DATA8008 - Data Visualisation and Analytics
Data visualisation is of growing interest in the field of data science and analytics. In this module, the learner will investigate a variety of advanced visualisation concepts and tools for analysing multi-dimensional data, large data sets and geospatial data. The learner will also examine major statistical modelling trends and challenges within the field of data science and analytics
STAT8011 - Regression Analysis
Regression analysis is the most widely used tool in statistical modelling. Students will examine regression in the context of industry based data linked to experimental design. Students will also learn how to conduct ANOVA and logistic regression which are widely used in industry.
STAT8008 - Time Series & PCA
This module introduces learners to the concepts of data dimension reduction and principle component analysis. Furthermore, it provides the learner with the necessary tools to develop and critically evaluate time series models. The forecasting function of time series models is presented and evaluated, enabling the learner to create short and medium term forecasting models.
MATH8009 -Maths Methods and Modelling
This module will explore various mathematical techniques and will focus on mathematical models of real world processes, their formulation and methods of solution - both numerical and analytical. Central to the module will be practical problems that arise in industry and commerce.
DATA8006 - Data Science & Analytics Project
This module develops within the learner the knowledge, skills, and competences required to research, develop and scope a data science/analytics project, and to successfully complete it in accordance with an approved plan. The module requires the learner either individually or as part of a team to develop, implement and critically assess a detailed methodology to address a defined data science or analytics problem within a prescribed time-frame. The learner is expected to be self motivated whilst working under direction of a project supervisor and to communicate the process and outcomes of their work in a style and manner appropriate for professional practitioners in the discipline.

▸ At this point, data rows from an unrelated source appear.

Lemma deleteTrace_spares db traceId :
  NoDup (map sp_id (spans db)) -> NoDup (map lg_id (logs db)) ->
  (forall id, id <> traceId -> get_trace (deleteTrace db traceId) id = get_trace db id) /\
  (forall s, In s (spans db) -> sp_traceId s <> traceId -> In s (spans (deleteTrace db traceId))) /\
  (forall l s, In l (logs db) -> In s (spans db) -> lg_spanId l = sp_id s ->
     sp_traceId s <> traceId -> In l (logs (deleteTrace db traceId))).
Proof.
  intros Hs Hl. unfold deleteTrace. cbv zeta. unfold delete_trace, set_traces.
  cbn [traces spans logs]. split; [|split].
  - intros id D. unfold get_trace. cbn [traces].
    rewrite fold_delete_span_traces, fold_delete_log_traces.
    apply find_filter_weaker. intros t E. apply String.eqb_eq in E. subst id.
    apply negb_true_iff, String.eqb_neq. exact D.
  - intros s In_s D. rewrite fold_delete_span_spans, fold_delete_log_spans.
    apply filter_In. split; [exact In_s|].
    apply negb_true_iff, not_true_iff_false. intros Hin.
    apply existsb_eqb_in, in_map_iff in Hin as (s2 & E & Hs2).
    apply filter_In in Hs2 as [Hs2 T]. apply String.eqb_eq in T.
    rewrite (nodup_map_inj _ _ _ _ Hs Hs2 In_s E) in T. exact (D T).
  - intros l s In_l In_s El D. rewrite fold_delete_span_logs, fold_delete_log_logs.
    apply filter_In. split; [exact In_l|].
    apply negb_true_iff, not_true_iff_false. intros Hin.
    apply existsb_eqb_in, in_map_iff in Hin as (l2 & E & Hl2).
    apply in_concat in Hl2 as (xs & Hxs & Hl2).
    apply in_map_iff in Hxs as (s2 & <- & Hs2).
    apply filter_In in Hs2 as [Hs2 T]. apply String.eqb_eq in T.
    apply filter_In in Hl2 as [Hl2 T2]. apply String.eqb_eq in T2.
    rewrite (nodup_map_inj _ _ _ _ Hl Hl2 In_l E) in T2.
    rewrite El in T2. rewrite (nodup_map_inj _ _ _ _ Hs Hs2 In_s (eq_sym T2)) in T.
    exact (D T).
Qed.
(** * blender_annotation_tool: [functionality.py]

    A shallow embedding of the add-on's operators and handlers, and the
    properties of its class registry, colour palette and animation loop.

    Python values are modelled as the code has them: [int] as [Z], [float]
    as the kernel's binary64 floats, [str] as [string], a [bpy] collection
    as a [list] of its items in order.  A call that can raise returns an
    [Outcome] that carries either the returned status set or the exception,
    together with the state reached and the messages sent through
    [self.report]. *)

From Stdlib Require Import ZArith Lia Floats.PrimFloat Numbers.Cyclic.Int63.Uint63.
From stdpp Require Import base option list strings pretty sorting gmap.

Local Open Scope Z_scope.

(** ** Python built-ins used by the module *)

Module Py.

(** The exceptions that the code of the module can raise by itself, and
    [RuntimeError], which the host raises from [unregister_class]. *)
Inductive Exn : Set :=
  | ValueError      (* range() arg 3 must not be zero *)
  | IndexError      (* collection index out of range *)
  | AttributeError  (* attribute access on None *)
  | RuntimeError.   (* unregister_class of a class that is not registered *)

(** [len(range(lo, hi, step))] for a non-zero step. *)
Definition range_len (lo hi step : Z) : Z :=
  if 0 <? step then (if lo <? hi then 1 + (hi - 1 - lo) / step else 0)
  else (if hi <? lo then 1 + (lo - 1 - hi) / (- step) else 0).

(** The items of [range(lo, hi, step)], item [i] being [lo + i * step]. *)
Definition range_items (lo hi step : Z) : list Z :=
  (λ i, lo + i * step) <$> seqZ 0 (range_len lo hi step).

(** [range(lo, hi, step)]: a step of zero raises [ValueError]. *)
Definition range (lo hi step : Z) : Exn + list Z :=
  if step =? 0 then inl ValueError else inr (range_items lo hi step).

(** [reversed(r)] of a sequence. *)
Definition reversed {A} (l : list A) : list A := reverse l.

(** [float(n)] of a small non-negative [int]; exact below [2^53]. *)
Definition float_of_int (n : Z) : float := PrimFloat.of_uint63 (Uint63.of_Z n).
(** The loop of [format_size] stops by itself: after [len(units) - 1]
    turns its condition is false. *)
Lemma climb_exits (size_bytes : float) :
  let '(size, unit_index) := climb (length units - 1) size_bytes 0 in
  geb size f1024 && (unit_index <? length units - 1)%nat = false.
Proof.
  simpl.
  destruct (geb size_bytes f1024) eqn:E0; simpl; [| rewrite E0; reflexivity].
  destruct (geb (div size_bytes f1024) f1024) eqn:E1; simpl;
    [| rewrite E1; reflexivity].
  destruct (geb (div (div size_bytes f1024) f1024) f1024) eqn:E2; simpl;
    [| rewrite E2; reflexivity].
  destruct (geb (div (div (div size_bytes f1024) f1024) f1024) f1024) eqn:E3;
    simpl; [| rewrite E3; reflexivity].
  destruct (geb (div (div (div (div size_bytes f1024) f1024) f1024) f1024) f1024)
    eqn:E4; simpl; [apply andb_false_r | rewrite E4; reflexivity].
Qed.

Lemma climb_ladder (size_bytes : float) :
  climb (length units - 1) size_bytes 0 =
  (scaled size_bytes (ladder_index size_bytes), ladder_index size_bytes).
Proof.
  unfold ladder_index, scaled. simpl.
  destruct (geb size_bytes f1024); simpl; [| reflexivity].
  destruct (geb (div size_bytes f1024) f1024); simpl; [| reflexivity].
  destruct (geb (div (div size_bytes f1024) f1024) f1024); simpl; [| reflexivity].
  destruct (geb (div (div (div size_bytes f1024) f1024) f1024) f1024);
    simpl; [| reflexivity].
  destruct (geb (div (div (div (div size_bytes f1024) f1024) f1024) f1024) f1024);
    simpl; reflexivity.
Qed.

Lemma ladder_index_le (size_bytes : float) : (ladder_index size_bytes <= 5)%nat.
Proof.
  unfold ladder_index. simpl.
  repeat match goal with
  | |- context [if negb ?b then _ else _] => destruct b; simpl
  end; lia.
Qed.

Lemma escalate_once (s : float) (k : nat) :
  (k <= 5)%nat ->
  escalate (s, k) = if escalates k s then (div s f1024, S k) else (s, k).
Proof.
  intros Hk. unfold escalate, escalates.
  assert (Hc : (k = 0 \/ k = 1 \/ k = 2 \/ k = 3 \/ k = 4 \/ k = 5)%nat) by lia.
  destruct Hc as [->|[->|[->|[->|[->| ->]]]]]; simpl; try reflexivity;
    destruct (geb s f1000); reflexivity.
Qed.

Lemma format_size_final (size_bytes : float) :
  escalate (climb (length units - 1) size_bytes 0) =
  (final_value size_bytes, final_index size_bytes).
Proof.
  rewrite climb_ladder, escalate_once by apply ladder_index_le.
  unfold final_value, final_index.
  destruct (escalates _ _); reflexivity.
Qed.

Lemma final_index_le (size_bytes : float) : (final_index size_bytes <= 5)%nat.
Proof.
  unfold final_index, escalates.
  pose proof (ladder_index_le size_bytes) as Hk.
  assert (Hc : ladder_index size_bytes = 5%nat \/ (ladder_index size_bytes < 5)%nat) by lia.
  destruct Hc as [-> | Hlt]; simpl; [lia |].
  destruct (_ && _); lia.
Qed.

(** [format_size] raises nothing but [OverflowError]. *)
Lemma format_size_raises (size_bytes : float) (e : exn) :
  format_size size_bytes = Raise e -> e = OverflowError.
Proof.
  unfold format_size.
  destruct (escalate _) as [size unit_index].
  destruct (ltb size f10); [discriminate |].
  destruct (ltb size f100); [discriminate |].
  destruct (to_int size) as [n | []]; try discriminate.
  intros [= <-]. reflexivity.
Qed.

Lemma normalize_plain_number (text : string) (b : float) :
  of_string text = Some b -> normalize_plain text = format_size b.
Proof.
  intros Hb. unfold normalize_plain. rewrite Hb.
  destruct (format_size b) as [r | e] eqn:Hf; [reflexivity |].
  apply format_size_raises in Hf. subst e. reflexivity.
Qed.

Lemma byte_count_of_nonempty (text : string) (b : float) :
  byte_count_of text b -> text <> "".
Proof.
  intros Hb ->. destruct Hb as [cs value unit mult Hm _ _ _ | _ Hf].
  - vm_compute in Hm. discriminate Hm.
  - vm_compute in Hf. discriminate Hf.
Qed.

Lemma normalize_size_unit_bytes (text : string) (b : float) :
  byte_count_of text b -> normalize_size_unit text = format_size b.
Proof.
  intros Hb. pose proof (byte_count_of_nonempty text b Hb) as Hne.
  unfold normalize_size_unit.
  destruct (String.eqb_spec text "") as [->|_]; [contradiction |].
  destruct Hb as [cs value unit mult Hm Hg Hu -> | Hm Hf].
  - rewrite Hm, Hg. unfold mbind, py_bind. rewrite Hu. reflexivity.
  - rewrite Hm. apply normalize_plain_number, Hf.
Qed.
(** ** The price oracle: sequences of calls, the scan *)

Lemma get_fluid_price_keeps_consistent
    (use_cache : bool) (st : Price.PriceCache) (now : datetime)
    (dexes_api : result (list Price.Dex)) (now' : datetime) :
  Price.consistent st ->
  Price.consistent (snd (Price.get_fluid_price use_cache st now dexes_api now'))
  /\ exists p, fst (Price.get_fluid_price use_cache st now dexes_api now') = Some p.
Proof.
  intro Hst. unfold Price.get_fluid_price.
  assert (Herr : Price.consistent (snd (Price.on_error st)) /\
                 exists p, fst (Price.on_error st) = Some p).
  { split; [| apply on_error_price].
    unfold Price.on_error. now destruct (Price.truthy (Price.price st)). }
  destruct (use_cache && Price.fresh st now) eqn:Hhit.
  - cbn. split; [exact Hst |].
    apply andb_true_iff in Hhit. destruct Hhit as [_ Hfresh].
    unfold Price.fresh in Hfresh.
    destruct (Price.timestamp st) as [ts |] eqn:Hts; [| discriminate].
    destruct (Price.price st) as [q |] eqn:Hq; [now exists q |].
    exfalso. apply Hst; [rewrite Hts; discriminate | exact Hq].
  - destruct dexes_api as [dexes | msg]; [| exact Herr].
    destruct (Price.scan_dexes dexes) as [[p |] | msg]; [| | exact Herr].
    + cbn. split; [intros _; discriminate | now exists p].
    + cbn. split; [exact Hst | now eexists].
Qed.

Lemma price_run_from (calls : list Price.call) :
  forall st, Price.consistent st ->
    Forall (fun returned => exists p, returned = Some p) (fst (Price.run st calls))
    /\ Price.consistent (snd (Price.run st calls)).
Proof.
  induction calls as [| c rest IH]; intros st Hst; cbn.
  - split; [constructor | exact Hst].
  - destruct c as [use_cache now dexes_api now' |].
    + destruct (get_fluid_price_keeps_consistent use_cache st now dexes_api now' Hst)
        as [Hst' Hnum].
      destruct (Price.get_fluid_price use_cache st now dexes_api now') as [returned st'].
      cbn in Hst', Hnum. destruct (IH st' Hst') as [Hall Hfinal].
      destruct (Price.run st' rest) as [more final]. cbn in *.
      split; [constructor; assumption | exact Hfinal].
    + apply IH. intro H. now contradiction H.
Qed.
(** The loop of the enhanced search makes the run of the pages. *)
Lemma enhancedLoop_run (n : nat) (tok : option string) (st : SearchState) :
exists reqs items finished,
  enhancedRun svc jql wf pageSize n (if truthy tok then tok else None)
    (net st) reqs items finished /\
  snd (enhancedLoop svc jql wf pageSize n tok st)
  = mkSearchState (net st ++ reqs) (acc st ++ items) /\
  (finished = true <->
   exists u, fst (enhancedLoop svc jql wf pageSize n tok st) = Ok u).
Proof.
revert tok st. induction n as [|n IH]; intros tok st.
- exists [], [], true. simpl. rewrite !app_nil_r. destruct st.
  split; [constructor|]. split; [reflexivity|].
  split; [intros _; exists tt; reflexivity | reflexivity].
- rewrite enhancedLoop_step. cbv zeta.
  set (t := if truthy tok then tok else None).
  set (r := PostSearchJql jql pageSize wf t).
  assert (Hfail : forall (e : JsError) (st1 : SearchState),
             st1 = mkSearchState (net st ++ [r]) (acc st) ->
             enhancedRun svc jql wf pageSize (S n) t (net st) [r] [] false ->
             enhancedRun svc jql wf pageSize (S n) t (net st) [r] [] false /\
             snd (@Throw unit e, st1)
             = mkSearchState (net st ++ [r]) (acc st ++ []) /\
             (false = true <-> exists u, fst (@Throw unit e, st1) = Ok u)).
  { intros e st1 -> Hrun. split; [exact Hrun|].
    split; [cbn [snd]; now rewrite app_nil_r|].
    split; [discriminate | intros [u Hu]; discriminate]. }
  destruct (svc (net st) r) as [res|e] eqn:Es.
  2:{ exists [r], [], false. apply Hfail; [reflexivity|].
      eapply cursor_rejected; eassumption. }
  destruct (Z.eqb_spec (status res) 404) as [E404|E404].
  { exists [r], [], false. apply Hfail; [reflexivity|].
    eapply cursor_failed; eauto. }
  destruct (ok res) eqn:Eok; cbn [negb].
  2:{ exists [r], [], false. apply Hfail; [reflexivity|].
      eapply cursor_failed; eauto. }
  destruct (json res) as [data|e] eqn:Ej.
  2:{ exists [r], [], false. apply Hfail; [reflexivity|].
      eapply cursor_bad_body; eauto. }
  clear Hfail. cbv zeta. cbn [net acc].
  assert (Hlast : truthy (data_nextPageToken data) = false \/
                  data_isLast data = Some true ->
                  enhancedRun svc jql wf pageSize (S n) t (net st) [r]
                    (orNil (data_issues data)) true)
    by (intros H; eapply cursor_last; eauto).
  destruct (truthy (data_nextPageToken data)) eqn:Et; cbn [negb orb].
  2:{ exists [r], (orNil (data_issues data)), true.
      split; [auto|]. split; [reflexivity|].
      split; [intros _; exists tt; reflexivity | reflexivity]. }
  destruct (data_isLast data) as [[|]|] eqn:El.
  { exists [r], (orNil (data_issues data)), true.
    split; [auto|]. split; [reflexivity|].
    split; [intros _; exists tt; reflexivity | reflexivity]. }
  all: destruct (IH (data_nextPageToken data)
                   (mkSearchState (net st ++ [r])
                      (acc st ++ orNil (data_issues data))))
         as (reqs & items & fin & Hrun & Hst & Hfin);
    rewrite Et in Hrun; cbn [net acc] in *;
    exists (r :: reqs), (orNil (data_issues data) ++ items)%list, fin;
    (split; [eapply cursor_next; eauto; rewrite El; discriminate|]);
    (split; [rewrite Hst, <- !app_assoc; reflexivity | exact Hfin]).
Qed.

End EnhancedPages.
(** * The multi-step form controller ([useMultiStepForm]) and its orchestrator

    A shallow embedding of [multi-step-form/src/hooks/useMultiStepForm.ts],
    of the schema table of [multi-step-form/src/types.ts] and of the
    [onNext] / [onPrevious] handlers of the [MultiStepForm] component.

    React state is modelled as an explicit record of the three [useState]
    cells.  A render takes a snapshot of the cells; the functions the hook
    returns close over that snapshot and only enqueue [setState] requests,
    which React applies, in order, before the next render.

    The second half of the file covers what surrounds the controller: the
    rendered form and its step components, the progress indicator, and the
    smaller hooks and forms of the course ([useToggle], [useForm],
    [useFetch] with [User], [AdvancedForm]). *)

From stdpp Require Import base gmap strings list.
From Stdlib Require Import ZArith Lia.

Open Scope Z_scope.

(** ** Data model *)

(** A field value.  Every field of the three zod objects is a string
    ([z.string()] or [z.enum([...])]); [Partial<...>] also admits a key
    whose value is [undefined]. *)
Inductive FieldValue : Type :=
  | VString (s : string)
  | VUndefined.
Lemma initProjectResults_new ev :
  Forall (λ kv, ∃ project, kv.2 = newProjectResult project) (initProjectResults ev).
Proof.
  unfold initProjectResults.
  apply (Forall_fill Project._id newProjectResult); [constructor|]. eauto.
Qed.

Lemma projectTotals_unscored ev gw :
  Forall unscoredProject (projectTotals ev [] gw).
Proof.
  apply Forall_forall. intros p (key & p0 & Hin & ->)%projectTotals_elem.
  pose proof (initProjectResults_new ev) as Hnew. rewrite Forall_forall in Hnew.
  destruct (Hnew _ Hin) as (project & Hp0). simpl in Hp0. subst p0.
  assert (Forall (λ kv : string * Q, kv.2 = 0)
            (ProjectResult.groupAverages
               (setAverages (tally ev [] gw) key (newProjectResult project)))) as Hga.
  { simpl.
    apply (Forall_fill
             (λ groupId, default "undefined" (JS.get groupId (initGroupIdToName ev)))
             (λ groupId, avgOf (groupScore _ key groupId))); [constructor|].
    intros groupId _. simpl. by rewrite groupScore_init. }
  repeat split; try done.
  simpl. destruct (JS.gt _ 0); [|reflexivity].
  rewrite weightedSum_zero; [by vm_compute|].
  intros n. unfold groupAverageOf. simpl.
  by apply (get_default_Forall (λ a, a = 0)).
Qed.

Lemma groupTotals_unscored ev gw : Forall unscoredGroup (groupTotals ev [] gw).
Proof.
  unfold groupTotals. rewrite values_forEach. apply Forall_fmap.
  pose proof (init_group_weights ev gw) as Hinit.
  eapply Forall_impl; [exact Hinit|].
  intros [k g] (g0 & _ & Hg). simpl in *. subst g. repeat split.
  simpl. unfold initGroupVoters.
  apply (get_default_Forall (λ s : gset string, size s = 0%nat)); [done|].
  by apply (Forall_fill Group._id (λ _, ∅ : gset string)).
Qed.

Lemma calculateResults_no_votes ev gw :
  calculateResults ev [] gw
  = {| projects := imap rankProject (projectTotals ev [] gw);
       groups := imap rankGroup (groupTotals ev [] gw) |}.
Proof.
  unfold calculateResults. f_equal.
  - rewrite (sort_ties ProjectResult.finalScore byFinalScore (λ _ _, eq_refl) 0); [done|].
    eapply Forall_impl; [apply projectTotals_unscored|].
    by intros p (_ & _ & _ & _ & _ & ?).
  - rewrite (sort_ties GroupResult.totalScore byTotalScore (λ _ _, eq_refl) 0); [done|].
    eapply Forall_impl; [apply groupTotals_unscored|].
    intros g (-> & _). reflexivity.
Qed.
(** * setup-ffmpeg.js: the FFmpeg set-up script

    A shallow embedding of [setup-ffmpeg.js] and the properties of its
    stages: the availability probe, the local-cache probe, the download,
    the extraction with its executable search, the path guidance and the
    top-level orchestration.

    Conventions of the model.
    - A path is the list of its components below [__dirname], the directory
      of the script, which is the root of the modelled file system; the empty
      path is [__dirname] itself.  [path.join] appends components.
    - The file system is a finite tree of directories and regular files; a
      directory lists its entries in the order [fs.readdirSync] reports
      them.  Links and entries that cannot be read are not modelled, so
      [fs.statSync] succeeds on every entry a directory lists; nor is the
      place a new entry takes in the listing of its directory.
    - Everything the script cannot decide by itself (the child process, the
      network, the archive decoder, the keyboard, refusals of the operating
      system) is read from an environment record [Env].
    - An asynchronous function is a computation over the world that returns a
      value, throws (a rejected promise), stays pending for ever, or sees
      the process end under it (an ['error'] event nobody listens for, or
      the end of stdin with nothing left to wait for). *)

From Stdlib Require Import List String Ascii Bool Arith Lia DecimalString.
Import ListNotations.
Open Scope string_scope.
Open Scope list_scope.

Set Warnings "-register-all".

(* ------------------------------------------------------------------ *)
(** ** Paths *)

Module Path.

Definition path := list string.
(** Sorting newest first a permutation of the records of a run whose
    local modification times grow gives them in reverse order of the
    events. *)
Lemma sort_newest_first (tz : TimeZone) (dir p : string) (l : list SaveEvent)
    (rs : list VersionRecord) :
  StronglySorted (earlier_local tz) l -> rs ≡ₚ map (record_of tz dir p) l ->
  sort newer_first rs = rev (map (record_of tz dir p) l).
Proof.
  intros Hs Hperm.
  assert (forall a b, a ∈ l -> b ∈ l ->
            tz (st_mtime a.2) = tz (st_mtime b.2) -> a = b) as Huniq.
  { clear Hperm. induction Hs as [|x l' Hs IH Hx]; intros a b Ha Hb Heq;
      [by apply elem_of_nil in Ha|].
    rewrite Forall_forall in Hx. unfold earlier_local in Hx.
    assert (forall t, datetime_leb t t = true) as Hrefl.
    { intros t. by destruct (lex_leb_total (datetime_key t) (datetime_key t)). }
    apply elem_of_cons in Ha as [->|Ha]; apply elem_of_cons in Hb as [->|Hb].
    - done.
    - specialize (Hx b Hb). rewrite Heq, Hrefl in Hx. done.
    - specialize (Hx a Ha). rewrite <- Heq, Hrefl in Hx. done.
    - by apply IH. }
  apply (StronglySorted_unique_strong (fun a b => newer_first a b = true)).
  - intros a b Ha Hb Hab Hba.
    rewrite (sort_perm newer_first rs), Hperm in Ha.
    apply list_elem_of_In, in_rev, list_elem_of_In in Hb.
    apply list_elem_of_fmap in Ha as (ea & -> & Hea).
    apply list_elem_of_fmap in Hb as (eb & -> & Heb).
    f_equal. apply Huniq; [done..|].
    unfold newer_first, record_of in *. simpl in *.
    by apply datetime_leb_antisym.
  - apply (sort_sorted newer_first newer_first_total newer_first_trans).
  - by apply newest_first_sorted.
  - rewrite (sort_perm newer_first rs), Hperm.
    rewrite <- Permutation_rev. done.
Qed.

(** ** Retention *)

(** C4, as stated, fails twice over.  With [keep_versions = 2], three
    calls of [save_version] within one second write the same file three
    times, and [get_versions] returns one version, not two.  And with
    [keep_versions = 1] on a document bound to "notes.txt", pandas has no
    writer for the version: [save_version] raises before the cleanup, and
    the two versions found in the directory are both still there. *)
Lemma burst_or_refused_write_breaks_retention :
  (keep_versions (manager (editing 2)) = 2 /\
   length burst = 3%nat /\
   (length <$> value_of (get_versions utc "/home/u/book.csv"
                           (save_versions burst (editing 2)))) = Some 1%nat) /\
  (keep_versions (manager notes_with_versions) = 1 /\
   (length <$> value_of (get_versions utc "/home/u/notes.txt"
                           (save_versions [at_second 0 0] notes_with_versions)))
   = Some 2%nat /\
   last (ui (save_versions [at_second 0 0] notes_with_versions))
   = Some (Printed "Error saving version: No engine for filetype: 'txt'")).
Proof. repeat split; vm_compute; reflexivity. Qed.

(** C4, amended.  For a document bound to [p], a version directory that
    [os.path.join] extends with a separator, [keep_versions >= 0], and as
    long as no version file of that base name is locked:

    - one call: after a [save_version] that writes its file, at most
      [keep_versions] version files of that base name are listed; they
      are the newest, by (mtime, path), of those present right after the
      write, each removed one being older than each kept one, and the
      removed files are gone; a [save_version] for whose file pandas has
      no writer changes no file;
    - a run, from whatever the directory holds: after more than
      [keep_versions] calls that write their file, fall in pairwise
      distinct seconds and get growing modification times, all later than
      those of the versions found at the start, [get_versions] returns
      exactly [keep_versions] records, those of the last calls, no record
      before one whose local date and time of modification is later; when
      the local dates and times grow with the calls, they come in reverse
      order of the calls. *)
Theorem version_retention (w : World) (p : string) (d : DataFrame) :
  let dir := version_dir (manager w) in
  let pre := version_prefix p in
  let keep := keep_versions (manager w) in
  current_file_path (parent w) = Some p -> p <> EmptyString ->
  df (parent w) = Some d -> dir_ok dir -> 0 <= keep ->
  deletions_succeed dir pre (fs w) ->
  (forall now st,
     let vp := join dir (version_filename p now) in
     let written :=
       <[vp := version_file p (include_index_cb (parent w)) d st]> (fs w) in
     let w' := state_of (save_version now st w) in
     version_writer p vp = true ->
     Z.of_nat (length (versions_in dir pre (fs w'))) <= keep /\
     versions_in dir pre (fs w') ≡ₚ kept_by_cleanup dir pre keep written /\
     (forall x y, x ∈ removed_by_cleanup dir pre keep written ->
        y ∈ versions_in dir pre (fs w') -> tuple_leb x y = true) /\
     (forall x, x ∈ removed_by_cleanup dir pre keep written ->
        fs w' !! x.2 = None)) /\
  (forall now st,
     version_writer p (join dir (version_filename p now)) = false ->
     fs (state_of (save_version now st w)) = fs w) /\
  (forall fromtimestamp evs,
     NoDup (map stamp evs) -> StronglySorted earlier evs ->
     Forall (writes_version dir p) evs ->
     Forall (older_versions dir pre (fs w)) evs ->
     (Z.to_nat keep < length evs)%nat ->
     let last_calls :=
       map (record_of fromtimestamp dir p) (keep_last (Z.to_nat keep) evs) in
     exists rs,
       value_of (get_versions fromtimestamp p (save_versions evs w)) = Some rs /\
       rs ≡ₚ last_calls /\ Z.of_nat (length rs) = keep /\
       StronglySorted
         (fun a b => datetime_leb (modified b) (modified a) = true) rs /\
       (StronglySorted (earlier_local fromtimestamp) evs -> rs = rev last_calls)).
Proof.
  intros dir pre keep Hp Hne Hd Hdir HK Hdel. split; [|split].
  - intros now st vp written w' Hwr.
    destruct (save_version_retention w now st p d Hp Hne Hd Hdir HK Hwr Hdel)
      as (H1 & H2 & H3 & H4 & _).
    by repeat split.
  - intros now st Hwr. rewrite (save_version_refused w now st p d) by done.
    by destruct w.
  - intros tz evs Hnd Hs Hwr Hold Hlen last_calls.
    assert (forall e, e ∈ [] ++ evs -> older_versions dir pre (fs w) e) as Hold'.
    { intros e He. rewrite Forall_forall in Hold. by apply Hold. }
    pose proof (run_inv_steps w p d Hp Hne Hd Hdir HK Hdel [] evs w Hnd Hs Hwr
                  Hold' (run_inv_init w p d)) as Hinv.
    simpl in Hinv.
    assert (evs <> []) as Hevs by (intros ->; simpl in Hlen; lia).
    pose proof (run_records w p d Hdir tz evs _ Hnd Hevs ltac:(fold keep; lia) Hinv)
      as Hrec.
    destruct Hinv as (_ & Hman & _).
    rewrite get_versions_eq by (by rewrite Hman). simpl. rewrite Hman.
    fold dir. fold pre. fold dir pre in Hrec.
    eexists. split; [reflexivity|]. split; [|split; [|split]].
    + by rewrite (sort_perm newer_first).
    + rewrite (Permutation_length (sort_perm newer_first _)),
        (Permutation_length Hrec).
      unfold last_calls. rewrite length_map, keep_last_length. fold keep. lia.
    + apply sorted_newer_first.
    + intros Hloc. apply sort_newest_first; [|exact Hrec].
      rewrite <- (take_drop (length evs - Z.to_nat keep) evs) in Hloc.
      by apply StronglySorted_app_1_r in Hloc.
Qed.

This is a part-time blended delivery programme run over four semesters. In each of the first three semesters, learners will undertake three taught modules while in the final semester the learner completes one taught module and a research project.
Apply online through www.springboardcourses.ie
Please upload a current Curriculum Vitae, a Personal Statement and scanned copies of the documents listed below:
1. Personal Statement - Please include a 300 word personal statement detailing what has motivated you to undertake the programme and how the programme fits in with your career objectives.
2. Educational Transcripts for any qualifications listed in your application form.
3. Final Certificates for any qualifications listed in your application form.
4. Please also include any further information which you think would support your application, for example, information in regard to Higher Level grades in Leaving Certificate Mathematics, Leaving Certificate Applied Mathematics, Leaving Certificate Physics. (You must provide evidence by way of final certificates).